*What to work on*. Below are some records. Print exactly the lines between the one holding "Definition terminal (s" and the one holding "Definition cycle_lifecycle (r", inclusive, and nothing else.

*Collected data entries*.
──────────────────────────────
(* ===== verification/RuntimeStore.v ===== *)
(** RuntimeStore: the durable state of the acquisition runtime
    ([acquisition_runtime/store.py]) over the five tables
    [acquisition_runtime_lease], [_cycle], [_stage], [_stage_attempt] and
    [_observation] of [persistence/schema.py].

    Each operation is one transaction.  The operations of an owner lock the
    row of the lease first, so they are ordered; [abandon_cycle] locks the
    cycle.  [clock] is what [current_timestamp] gives on PostgreSQL, [None]
    on SQLite, where the time of the caller is used. *)

From S2P Require Import Prelude PyStr PyDatetime PyDecimal PyJson AcquisitionContracts.
From S2P Require Import Database RuntimeContracts.
From Stdlib Require Import Ascii String.
From stdpp Require Import gmap.

Local Open Scope string_scope.
Local Open Scope Z_scope.
Local Open Scope list_scope.

(** * Tables *)

(** [persistence/schema.py:3002-3020 acquisition_runtime_lease] *)
Record lease_row : Type := mkLease {
  ls_owner_ref : option string;
  ls_acquired_at : option datetime;
  ls_heartbeat_at : option datetime;
  ls_expires_at : option datetime;
  ls_generation : Z;
}.

(** [persistence/schema.py:3023-3062 acquisition_runtime_cycle] *)
Record cycle_row : Type := mkCycle {
  cy_cycle_ref : string;
  cy_opportunity_key : string;
  cy_config_fingerprint : string;
  cy_status : RuntimeCycleStatus;
  cy_next_stage : option AcquisitionRuntimeStage;
  cy_spent_cost : decimal;
  cy_last_reason_code : option string;
  cy_started_at : datetime;
  cy_updated_at : datetime;
  cy_completed_at : option datetime;
}.

(** [persistence/schema.py:3198-3257 acquisition_runtime_stage] *)
Record stage_row : Type := mkStage {
  sg_cycle_ref : string;
  sg_stage : AcquisitionRuntimeStage;
  sg_status : RuntimeStageStatus;
  sg_attempt_count : Z;
  sg_plan_ref : option string;
  sg_command : option string;
  sg_argument_fingerprint : option string;
  sg_result_refs : list string;
  sg_reserved_cost : decimal;
  sg_observed_cost : decimal;
  sg_reason_codes : list string;
  sg_retry_at : option datetime;
  sg_replay_same_attempt : bool;
  sg_started_at : option datetime;
  sg_completed_at : option datetime;
  sg_updated_at : datetime;
}.

(** [persistence/schema.py:3262-3318 acquisition_runtime_stage_attempt] *)
Record attempt_row : Type := mkAttempt {
  at_cycle_ref : string;
  at_stage : AcquisitionRuntimeStage;
  at_attempt_count : Z;
  at_status : RuntimeStageStatus;
  at_reserved_cost : decimal;
  at_observed_cost : decimal;
  at_proposal : option RuntimeProposal;
  at_retry_at : option datetime;
  at_replay_same_attempt : bool;
  at_completed_at : option datetime;
}.

(** [persistence/schema.py:3065-3120 acquisition_runtime_observation]: the
    columns of the capability are the fields of one record. *)
Record observation_row : Type := mkObservationRow {
  ob_capability_fingerprint : string;
  ob_capability : RuntimeCapabilityEvidence;
  ob_observed_at : datetime;
  ob_heartbeat_at : datetime;
  ob_last_cycle_ref : option string;
  ob_last_cycle_status : option RuntimeCycleStatus;
  ob_last_cycle_at : option datetime;
  ob_updated_at : datetime;
}.

Abbreviation attempt_key := (string * AcquisitionRuntimeStage * Z)%type.

(** The lease and the observation have one row each: the code writes one
    name. *)
Record runtime_db : Type := mkrdb {
  rdb_lease : option lease_row;
  rdb_cycles : gmap string cycle_row;
  rdb_stages : gmap (string * AcquisitionRuntimeStage) stage_row;
  rdb_attempts : gmap attempt_key attempt_row;
  rdb_observation : option observation_row;
}.

Definition empty_runtime_db : runtime_db := mkrdb None ∅ ∅ ∅ None.

Definition with_lease (db : runtime_db) (l : lease_row) : runtime_db :=
  mkrdb (Some l) (rdb_cycles db) (rdb_stages db) (rdb_attempts db) (rdb_observation db).
Definition with_cycle (db : runtime_db) (r : cycle_row) : runtime_db :=
  mkrdb (rdb_lease db) (<[cy_cycle_ref r := r]> (rdb_cycles db)) (rdb_stages db) (rdb_attempts db)
    (rdb_observation db).
Definition with_stage (db : runtime_db) (r : stage_row) : runtime_db :=
  mkrdb (rdb_lease db) (rdb_cycles db) (<[(sg_cycle_ref r, sg_stage r) := r]> (rdb_stages db))
    (rdb_attempts db) (rdb_observation db).
Definition key_of (r : attempt_row) : attempt_key := (at_cycle_ref r, at_stage r, at_attempt_count r).
Definition with_attempt_at (db : runtime_db) (key : attempt_key) (r : attempt_row) : runtime_db :=
  mkrdb (rdb_lease db) (rdb_cycles db) (rdb_stages db) (<[key := r]> (rdb_attempts db))
    (rdb_observation db).
Definition with_attempt (db : runtime_db) (r : attempt_row) : runtime_db :=
  with_attempt_at db (key_of r) r.
Definition with_observation (db : runtime_db) (r : observation_row) : runtime_db :=
  mkrdb (rdb_lease db) (rdb_cycles db) (rdb_stages db) (rdb_attempts db) (Some r).

(** ** Check constraints *)

(** [persistence/schema.py:3012-3019 ck_acquisition_runtime_lease_lifecycle] *)
Definition lease_lifecycle (r : lease_row) : bool :=
  match ls_owner_ref r, ls_acquired_at r, ls_heartbeat_at r, ls_expires_at r with
  | None, None, None, None => true
  | Some _, Some a, Some h, Some e => dt_leb a h && dt_ltb h e
  | _, _, _, _ => false
  end.

Definition terminal (s : RuntimeCycleStatus) : bool := in_list s [CycleSUCCEEDED; CycleSUPPRESSED].

(** [persistence/schema.py:3055-3060 ck_acquisition_runtime_cycle_lifecycle] *)
Definition cycle_lifecycle (r : cycle_row) : bool :=
  if terminal (cy_status r) then truthy (cy_completed_at r) && negb (truthy (cy_next_stage r))
  else negb (truthy (cy_completed_at r)).

(** [persistence/schema.py:3239-3247 ck_acquisition_runtime_stage_lifecycle] *)
Definition stage_lifecycle (r : stage_row) : bool :=
  match sg_status r with
  | PENDING => (sg_attempt_count r =? 0) && negb (truthy (sg_started_at r))
               && negb (truthy (sg_completed_at r))
  | RUNNING => (1 <=? sg_attempt_count r) && truthy (sg_started_at r)
               && negb (truthy (sg_completed_at r))
  | _ => (1 <=? sg_attempt_count r) && truthy (sg_started_at r) && truthy (sg_completed_at r)
  end.

(** [persistence/schema.py:3300-3304 ck_acquisition_runtime_attempt_lifecycle] *)
Definition attempt_lifecycle (r : attempt_row) : bool :=
  Bool.eqb (bool_decide (at_status r = RUNNING)) (negb (truthy (at_completed_at r))).

(** [persistence/schema.py:3305-3312 ck_acquisition_runtime_attempt_retry] *)
Definition retry_columns (status : RuntimeStageStatus) (retry_at : option datetime) (replay : bool)
  : bool :=
  (negb (truthy retry_at) || bool_decide (status = WAITING))
  && (negb replay || (bool_decide (status = WAITING) && truthy retry_at)).

(** [persistence/schema.py:3095-3112 ck_acquisition_runtime_observation_boundary] *)
Definition observation_checks (r : observation_row) : bool :=
  let c := ob_capability r in
  (ce_native_tools c =? 0)
  && ((bool_decide (ce_environment c = "STAGING") && ce_qa_only c)
      || (bool_decide (ce_environment c = "PRODUCTION") && negb (ce_qa_only c)))
  && dt_leb (ob_observed_at r) (ob_heartbeat_at r)
  && dt_leb (ob_heartbeat_at r) (ob_updated_at r)
  && match ob_last_cycle_ref r, ob_last_cycle_status r, ob_last_cycle_at r with
     | None, None, None => true
     | Some _, Some _, Some t => dt_leb t (ob_heartbeat_at r)
     | _, _, _ => false
     end.

Section store.
Context `{Hash : HashLib} `{DB : Database}.

(** [acquisition_runtime/store.py:41-41 LEASE_NAME] *)
Definition LEASE_NAME : string := "acquisition-run-once".

(** [acquisition_runtime/store.py:94-97 _aware] *)
Definition _aware (value : datetime) : result datetime := astimezone_utc (assume_utc value).

(** [acquisition_runtime/store.py:100-102 _cycle_ref] *)
Definition _cycle_ref (config_fingerprint opportunity_key : string) : string :=
  sha256_hexdigest ("acquisition-runtime-cycle-v1" +:+ NUL +:+ config_fingerprint +:+ NUL
                    +:+ opportunity_key).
──────────────────────────────
*Exercise response*.
Definition terminal (s : RuntimeCycleStatus) : bool := in_list s [CycleSUCCEEDED; CycleSUPPRESSED].

(** [persistence/schema.py:3055-3060 ck_acquisition_runtime_cycle_lifecycle] *)
Definition cycle_lifecycle (r : cycle_row) : bool :=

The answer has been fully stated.